**Records shown:**
(** * mcp-instana: a shallow embedding of the MCP server for IBM Instana

    The development follows the source files of the repository:
    - [src/mcp_instana/main.py]: command line, credentials, exit codes;
    - [src/mcp_instana/server.py]: [_safe_dump], the logging and tag-filter
      middleware, and [run], which wires the middleware chain;
    - [src/mcp_instana/tools/trending/top_performance.py]: the tool
      [list_top_applications_by_performance].

    Python code that raises is embedded in a state-and-exception monad over
    an explicit [World] (log records, the [settings] module globals, the
    middleware list of the [mcp] object, and the calls made to the outside).
    Functions of the Python runtime and of the frameworks the program calls
    (argparse, json, logging, fastmcp, the Instana client) are not part of
    the repository: they are taken as section variables, so every theorem
    holds for each behaviour they can have. *)

From Stdlib Require Import ZArith String Ascii List Lia DecimalString.
From stdpp Require Import base option list strings gmap.

Import ListNotations.

Set Warnings "-register-all".
Set Default Proof Using "Type".

(** ** The Python runtime: exceptions, outcomes, the monad *)

Module Py.

(** Exception classes the program names or meets.  Every class here derives
    from [Exception]; [mro] lists the modelled classes an instance belongs
    to, most specific first, as Python's method resolution order does. *)
Inductive ExcClass :=
| ValueError
| TypeError
| AttributeError
| NameError
| UnboundLocalError
| OSError
| ConnectionError
| BrokenPipeError
| ConnectionAbortedError
| ConnectionRefusedError
| ConnectionResetError
| TimeoutError
| ToolError
| OtherError (name : string).

#[global] Instance ExcClass_eq_dec : EqDecision ExcClass.
Proof. solve_decision. Defined.
(** * openfoamEmbedded3DP: time-series reconciler, slice extractor,
      steady-state detector and survival model

    A shallow embedding of the parts of [py/folderparser.py],
    [py/interfacemetrics.py] and [pythonscripts/plot_metrics.py] that the
    specification talks about, followed by the theorems that relate the
    specification's sentences to the code.

    Number models.  The reconciler only moves strings around and compares
    them; parsed times are values of an arbitrary type [F] produced by a
    parameter standing for Python's [float()].  The steady-state detector
    only subtracts and compares, so its floats are exact rationals ([Q]).
    The survival model needs [sqrt], [tan] and [exp], so its floats are the
    real numbers of the Standard Library ([R]).  Where a statement depends
    on what the doubles do at 0 and at the infinities, the bounds of the
    survival fraction, the class [survival] is followed once more on floats
    that can be [inf], [-inf] or [nan], with the operations on floats as a
    parameter ([PlotMetricsFloat]). *)

From Stdlib Require Import Bool Arith ZArith QArith Qround Lia List.
From Stdlib Require Import Ascii String DecimalString.
From Stdlib Require Import Sorting.Sorted Sorting.Permutation.
From Stdlib Require Import Reals Lra.
From Stdlib Require Lqa.
Import ListNotations.

Set Implicit Arguments.

(* ================================================================== *)
(** * Python values that the three files share *)
(* ================================================================== *)

Module Py.

(** The exceptions that the modelled code can raise. *)
Inductive exn : Type :=
| IndexError
| ValueError
| TypeError
| NameError
| FileNotFoundError
| ZeroDivisionError
| Exception (msg : string).

(** A computation either returns or raises. *)
Inductive result (A : Type) : Type :=
| Ok (a : A)
| Raise (e : exn).
Arguments Ok {A} a.
Arguments Raise {A} e.

Definition bind {A B : Type} (m : result A) (k : A -> result B) : result B :=
  match m with
  | Ok a => k a
  | Raise e => Raise e
  end.


(** [try: m except: h] *)
Definition try_except {A : Type} (m : result A) (h : exn -> result A) : result A :=
  match m with
  | Ok a => Ok a
  | Raise e => h e
  end.

Open Scope string_scope.

(** [len(s)] *)
Definition len (s : string) : nat := String.length s.

(** [sub in s] for strings. *)
Fixpoint contains (sub s : string) : bool :=
  prefix sub s ||
  match s with
  | EmptyString => false
  | String _ s' => contains sub s'
  end.

(** [s.endswith(suf)] *)
Fixpoint endswith (s suf : string) : bool :=
  String.eqb s suf ||
  match s with
  | EmptyString => false
  | String _ s' => endswith s' suf
  end.

Definition newline : ascii := Ascii.ascii_of_nat 10.
Definition nl : string := String newline EmptyString.

(** The lines of a text file as [f.readline()] returns them one after the
    other: every line keeps its terminating newline, the last one has none
    when the text does not end in a newline.  [cur] is the line being
    collected. *)
Fixpoint readlines_from (cur s : string) : list string :=
  match s with
  | EmptyString => if (len cur =? 0)%nat then [] else [cur]
  | String c s' =>
      if Ascii.eqb c newline
      then (cur ++ nl) :: readlines_from EmptyString s'
      else readlines_from (cur ++ String c EmptyString) s'
  end.

Definition readlines (s : string) : list string := readlines_from EmptyString s.

(** [f.readline()] on the lines still to read: the empty string at the end
    of the file. *)
Definition readline (rest : list string) : string * list string :=
  match rest with
  | [] => (EmptyString, [])
  | l :: r => (l, r)
  end.

(** The lines put together again. *)
Definition join (ls : list string) : string := fold_right String.append EmptyString ls.

(** [s.replace('\n', '')] *)
Fixpoint remove_newlines (s : string) : string :=
  match s with
  | EmptyString => EmptyString
  | String c s' =>
      if Ascii.eqb c newline then remove_newlines s' else String c (remove_newlines s')
  end.

(** [re.split(p1|p2, s)] for two literal, non-empty alternatives: the
    pieces of [s] between the matches, scanning from the left and trying
    [p1] before [p2] at every position.  [skip] counts the characters of
    the current match that are still to be dropped; [cur] is the piece
    being collected. *)
Fixpoint re_split2_from (p1 p2 : string) (skip : nat) (cur s : string) : list string :=
  match s with
  | EmptyString => [cur]
  | String c s' =>
      match skip with
      | S k => re_split2_from p1 p2 k cur s'
      | O =>
          if prefix p1 s then cur :: re_split2_from p1 p2 (len p1 - 1) EmptyString s'
          else if prefix p2 s then cur :: re_split2_from p1 p2 (len p2 - 1) EmptyString s'
          else re_split2_from p1 p2 0 (cur ++ String c EmptyString) s'
      end
  end.

Definition re_split2 (p1 p2 s : string) : list string :=
  re_split2_from p1 p2 0 EmptyString s.

(** [l[i]] on a list of strings. *)
Definition index (l : list string) (i : nat) : result string :=
  match nth_error l i with
  | Some s => Ok s
  | None => Raise IndexError
  end.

**Prompt:** Starting at the line with "[list_top_applications_by_performance]." and ending at the line with "Functions of the", print each line of the listing above exactly, with no other lines.

**Response below:**
      [list_top_applications_by_performance].

    Python code that raises is embedded in a state-and-exception monad over
    an explicit [World] (log records, the [settings] module globals, the
    middleware list of the [mcp] object, and the calls made to the outside).
    Functions of the Python runtime and of the frameworks the program calls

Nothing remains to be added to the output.